If the user does not wish to start Open CAS Linux caching after reboot, it will be necessary to comment out the cache/core devices in the opencas.conf file. This will effectively disable Open CAS Linux and prevent autostart of the devices following a system restart.

If the opencas.conf file is not yet configured, and Open CAS Linux devices were previously manually started/added, a system reboot will require another manual restart of the cache and addition of the cores to the cache device.

Start Open CAS Linux using the following command syntax:

# casadm -S -i <cache_id> -d <cache_device> -c <cache_mode>

# casadm -A -i <cache_id> -d <core_device>

NOTE: If after installing CAS, your system boots into emergency mode due to the “Failed to start opencas initialization service.” error, you need to force SELinux relabelling in permissive mode on your filesystem. The easiest and quickest way to do this is to add those kernel parameters to your grub entry at boot time:

autorelabel=1 enforcing=0

  1. When the grub loads during boot, press e on the entry you want to boot.
  2. Then navigate to the kernel/linux line and add those parameters at the end.
  3. After that press Ctrl+x to boot.

This will set those changes only for the current boot, so you don’t need to change them back again.

Alternatively you can change SELinux mode in /etc/selinux/config:

SELINUX=permissive

then force relabelling by creating an empty .autorelabel file in the / directory:

touch /.autorelabel

and reboot your system.

Stopping Cache Instances

Prior to a shutdown or reboot of your system, it is recommended to cleanly stop Open CAS Linux whenever possible. Even though Open CAS Linux will typically restart cleanly following a server hang or pulled plug scenario, protection of data is always of paramount consideration.
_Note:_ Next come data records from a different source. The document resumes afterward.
Definition decode_content (j : json) : option EventContent := on_object j (
  opt_field as_str j "msgtype" ≫= λ msgtype,
  opt_field as_str j "body" ≫= λ body,
  opt_field decode_relates_to j "m.relates_to" ≫= λ relates,
  Some (mkEventContent msgtype body relates)).

Definition decode_mx_event (j : json) : option MxEvent := on_object j (
  req_field as_str j "type" ≫= λ kind,
  default_field as_str "" j "sender" ≫= λ sender,
  default_field decode_content no_content j "content" ≫= λ content,
  Some (mkMxEvent kind sender content)).

Definition decode_timeline (j : json) : option (list MxEvent) :=
  on_object j (default_field (decode_list decode_mx_event) [] j "events").

Definition decode_joined (j : json) : option (list MxEvent) :=
  on_object j (default_field decode_timeline [] j "timeline").

Definition decode_join (j : json) : option (gmap string (list MxEvent)) :=
  match j with
  | JObject l => list_to_map <$> mapM (λ '(k, v), pair k <$> decode_joined v) l
  | _ => None
  end.

Definition decode_rooms (j : json) : option (gmap string (list MxEvent)) :=
  on_object j (default_field decode_join ∅ j "join").

Definition decode_sync (j : json) : option SyncResponse := on_object j (
  req_field as_str j "next_batch" ≫= λ next_batch,
  default_field decode_rooms ∅ j "rooms" ≫= λ join,
  Some (mkSync next_batch join)).

(** [text_messages]: room, text, sender and the event replied to. *)
Definition text_message (room : string) (ev : MxEvent) :
    option (string * string * string * option string) :=
  if negb (string_eqb (ev_kind ev) "m.room.message") then None
  else if negb (bool_decide (ec_msgtype (ev_content ev) = Some "m.text")) then None
  else
    body ← ec_body (ev_content ev);
    if string_eqb (trim body) "" then None
    else Some (room, body, ev_sender ev, mjoin (mjoin (ec_relates_to (ev_content ev)))).

(** A [HashMap] iterated with its keys. *)
Definition entries {V} (m : gmap string V) : gmap string (string * V) := map_imap (λ k v, Some (k, v)) m.

Definition text_messages `{HashOrder (string * list MxEvent)} (s : SyncResponse) :
    list (string * string * string * option string) :=
  flat_map (λ '(room, events), omap (text_message room) events) (hash_values (entries (sy_join s))).

(** [urlencode]: unreserved bytes stay, the others become a percent sign and two
    upper-case hexadecimal digits. *)
Definition is_unreserved (a : ascii) : bool :=
  byte_is_alphanumeric a || bool_decide (a ∈ ["-"; "_"; "."; "~"]%char).

Definition hex_upper (z : Z) : ascii := ascii_of_N (Z.to_N (if z <? 10 then 48 + z else 55 + z)).

Fixpoint urlencode (s : string) : string :=
  match s with
  | EmptyString => EmptyString
  | String a s =>
      if is_unreserved a then String a (urlencode s)
      else String "%" (String (hex_upper (byte_val a / 16)) (String (hex_upper (byte_val a mod 16)) (urlencode s)))
  end.

Definition room_send_url (homeserver room : string) (txn : Z) : string :=
  homeserver +:+ "/_matrix/client/v3/rooms/" +:+ urlencode room +:+ "/send/m.room.message/" +:+ show_Z txn.

Definition room_send (homeserver access_token room : string) (txn : Z) (text : string) : ChannelRequest :=
  mkChannelRequest PUT (room_send_url homeserver room txn) [] (Some access_token)
    (Some (jobj [("msgtype", JString "m.text"); ("body", JString text)])).

Definition sync_request (a : MatrixAdapter) (since : option string) : ChannelRequest :=
  mkChannelRequest GET (mx_homeserver a +:+ "/_matrix/client/v3/sync")
    (("timeout", show_Z (match since with Some _ => SYNC_TIMEOUT_MS | None => 0 end)) ::
     match since with Some s => [("since", s)] | None => [] end)
    (Some (mx_access_token a)) None.

Section Matrix.
Context {HW : Type} `{ChannelHost HW} {C : Type} `{CursorStore C HW}.
Context `{HashOrder (string * list MxEvent)}.
Abbreviation mio := (io (chw HW SyncResponse)).

(** [whoami]. *)
Definition whoami (a : MatrixAdapter) : mio GatewayError string :=
  io_map_err (λ e, GwChannel ("whoami: " +:+ te_display e))
    (http_send (mkChannelRequest GET (mx_homeserver a +:+ "/_matrix/client/v3/account/whoami") []
      (Some (mx_access_token a)) None)) ≫= λ resp,
  if negb (is_success (cr_status resp))
  then throw (GwUnauthorized ("matrix whoami HTTP " +:+ status_text (cr_status resp)))
  else lift (map_err (λ e, GwChannel ("whoami decode: " +:+ e))
    (cr_json resp ≫= λ j, ok_or (on_object j (req_field as_str j "user_id")) (shape_error j))).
In order to stop all cache instances which are configured via the opencas.conf file, the user should execute the following:

# casctl stop

If the operating Open CAS Linux mode is write-back mode and dirty data may exist within the caching environment, Open CAS Linux must be stopped using:

# casctl stop –flush

The most common reason for corrupt data or other data irregularities within an Open CAS Linux environment is improper accounting for dirty data as part of a system or cluster change. It is not recommended to operate a system or cluster which contains dirty data as both an Open CAS Linux-enabled and Open CAS Linux-disabled platform as may be relevant to a test environment. Close awareness, and flushing, of dirty data prior to system shutdown and changes are highly recommended.

Caution: If the file system changes while caching is not running, data loss may occur. Do not issue any IO to the core device until caching has successfully restarted.

Disabling Open CAS Linux

In order to disable Open CAS Linux on one or more devices, the user should perform either of the following operations:

  1. Stop caching via casctl stop (–flush as appropriate). Remove or comment devices from the opencas.conf file.

  2. Stop caching or remove cores using casadm -T or casadm -R commands. Remove or comment devices from the opencas.conf file.

Handling an Unplanned Shutdown

An unplanned shutdown is any time Open CAS Linux devices are not shutdown properly as described in the previous section. This can include power cycling the system, or a power loss to the system, without properly shutting down Open CAS Linux devices.

After an unplanned shutdown, there are two options for restarting caching. The first option is to start the cache in load mode (-l option), which will utilize the dirty data currently in cache for faster recovery, and no flushing of cache will be done. This process is performed automatically in accordance with system Udev rules.

The second option is to reinitialize the cache with new metadata, which will clear the cache, resulting in the loss of all dirty data that is currently in the cache. See the following options for details.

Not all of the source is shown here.